Fortunately, that wasn't a problem for me as I read through the NEWS files on Emacs releases.

I agree that documenting those somewhere could make them more useful. I can see a reason why they are not counted "useful", because I happen to never use them even when I known about them.

I use replace-regexp-in-string in most of such cases.

@kaushalmodi
forgive me if i've been rude, but i've been that way for discussion online.

about trim, it's so extremely bad. imagine you are java (or X lang) coder in your company. Now, java has trim, but buried in a "experimental" place, with comment saying it shouldn't be doc'd. What would you feel about java for this?
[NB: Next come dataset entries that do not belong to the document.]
Definition constFields (t0 : option rtype) : M (gmap string anyval) :=
  match t0 with
  | None => raise (PanicRuntime NilDereference)
  | Some t0 =>
      let t :=
        if decide (rtype_Kind t0 = Pointer) then default t0 (rtype_Elem t0)
        else t0 in
      if decide (rtype_Kind t ≠ Struct) then raise (PanicNotStruct t0)
      else constFields_loop t0 (VisibleFields t) ∅
  end.

(** The first loop of the earlier [Structs]: no check for nil. *)
Fixpoint choices_loop (choices : list iface)
    (discrims : gmap string (gmap anyval iface))
  : M (gmap string (gmap anyval iface)) :=
  match choices with
  | [] => mret discrims
  | choice :: rest =>
      fields ← constFields (reflect_TypeOf choice);
      choices_loop rest (add_fields choice discrims (range_ fields))
  end.

(** The decode routine of the earlier [Structs]; its [fieldValue] is
    the same text as today's. *)
Definition unmarshal (discrimField : string)
    (discrimByValue : gmap anyval iface) (d : Decoder) (src : slot) : outcome :=
  match ReadValue d with
  | (inl err, d) =>
      {| out_res := Ok (Some (ErrCodec err)); out_dec := d; out_src := src |}
  | (inr raw, d) =>
      let stop r := {| out_res := r; out_dec := d; out_src := src |} in
      match fieldValue raw discrimField with
      | Ok (inl err) => stop (Ok (Some err))
      | Ok (inr discrimValue) =>
          match map_index discrimByValue discrimValue with
          | Ok (Some zero) => decode_into zero raw d src
          | Ok None =>
              stop (Ok (Some (ErrUnknownDiscriminator discrimValue
                                (dom discrimByValue))))
          | Panic p => stop (Panic p)
          | OutOfFuel => stop OutOfFuel
          end
      | Panic p => stop (Panic p)
      | OutOfFuel => stop OutOfFuel
      end
  end.

(** The earlier [Structs]: the discriminator field and its table, which
    the returned closure captures. *)
Definition Structs (T : rtype) (choices : list iface)
  : M (string * gmap anyval iface) :=
  if decide (length choices = 0) then raise PanicNoChoices else
  discrims ← choices_loop choices ∅;
  match select_loop (length choices) (range_ discrims) "" ∅ with
  | Ok (discrimField, discrimByValue) =>
      if decide (discrimField = "") then
        raise (PanicCannotDetermine (sorted_keys discrims))
      else mret (discrimField, discrimByValue)
  | Panic p => raise p
  | OutOfFuel => λ c, (OutOfFuel, c)
  end.
End Old.
End Old.

(** ** A small codec

    An instance of [Codec] over JSON text without escapes in strings and
    with integer numbers, to run the package on inputs: tokens are read
    off the front of the remaining text, the contents of a struct are the
    members of the object it was decoded from, each with the text of its
    value. *)
Module Mini.

Definition is_sep (c : ascii) : bool :=
  bool_decide (c = " "%char ∨ c = ","%char ∨ c = ":"%char ∨ c = "010"%char).

Definition is_digit (c : ascii) : bool :=
  let n := nat_of_ascii c in bool_decide (48 ≤ n ≤ 57)%nat.

Fixpoint skip_sep (s : string) : string :=
  match s with
  | String c rest => if is_sep c then skip_sep rest else s
  | EmptyString => s
  end.

(** The text up to the closing quote, and what follows the quote. *)
Fixpoint span_string (s : string) : option (string * string) :=
  match s with
  | EmptyString => None
  | String c rest =>
      if decide (c = dquote) then Some (EmptyString, rest)
      else '(body, after) ← span_string rest; Some (String c body, after)
  end.

Fixpoint span_digits (s : string) : string * string :=
  match s with
  | String c rest =>
      if is_digit c then
        let '(ds, after) := span_digits rest in (String c ds, after)
      else (EmptyString, s)
  | EmptyString => (EmptyString, s)
  end.

Fixpoint drop_chars (n : nat) (s : string) : string :=
  match n, s with
  | S n', String _ rest => drop_chars n' rest
  | _, _ => s
  end.

Definition read_token (s : string) : option (Token * string) :=
  match skip_sep s with
  | EmptyString => None
  | String c rest =>
      if decide (c = dquote) then
        '(body, after) ← span_string rest; Some (TokString body, after)
      else if decide (c = "{"%char) then Some (TokBeginObject, rest)
      else if decide (c = "}"%char) then Some (TokEndObject, rest)
      else if decide (c = "["%char) then Some (TokBeginArray, rest)
      else if decide (c = "]"%char) then Some (TokEndArray, rest)
      else if is_digit c then
        let '(ds, after) := span_digits rest in
        Some (TokNumber (String c ds), after)
      else if String.prefix "true" (String c rest) then
        Some (TokTrue, drop_chars 3 rest)
      else if String.prefix "false" (String c rest) then
        Some (TokFalse, drop_chars 4 rest)
      else if String.prefix "null" (String c rest) then
        Some (TokNull, drop_chars 3 rest)
      else None
  end.

(** Skip tokens until the value that starts at [s] is complete;
    [depth] counts the open brackets. *)
Fixpoint skip_value (fuel : nat) (depth : nat) (s : string) : option string :=
  match fuel with
  | O => None
  | S fuel' =>
      '(tok, rest) ← read_token s;
      match tok with
      | TokBeginObject | TokBeginArray => skip_value fuel' (S depth) rest
      | TokEndObject | TokEndArray =>
          match depth with
          | O => None
          | 1 => Some rest
          | S depth' => skip_value fuel' depth' rest
          end
      | _ => if decide (depth = 0) then Some rest else skip_value fuel' depth rest
      end
  end.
and if u complain, every java coder says to you, it's right there. Stop nonsense. what you do?

@kaushalmodi the emacs dev has lots problems.

i won't argue with you since it's probably going nowhere.

but consider this trim string. Don't you think, elisp, as a text processing lang, should have the function? should be documented? and in this AI age, a lang doesn't have trim string function and be called text processing lang?

try to bring it up in emacs dev. Try to get it fixed. See how things go. :D

@kaushalmodi

replace-regexp-in-string is super slow. try to read the comment in its source code. It's a major hack.

@xahlee

Thanks. That's useful to keep in mind when developing performance sensitive apps. For my code and its application, the lack of performance in that code hasn't yet become noticeable.

But that's useful info.

@kaushalmodi

you are welcome!

(politeness gets me nervous! all straight rant is fine! )

Cheers. I love emacs and elisp. Just got very frustrated...

i still don't have twitch account... might setup. can it do interactive chat without public or recoded?

anyway, i was thinking we could do some real time chat. I wanted to get your opinion on keyboard and game dev.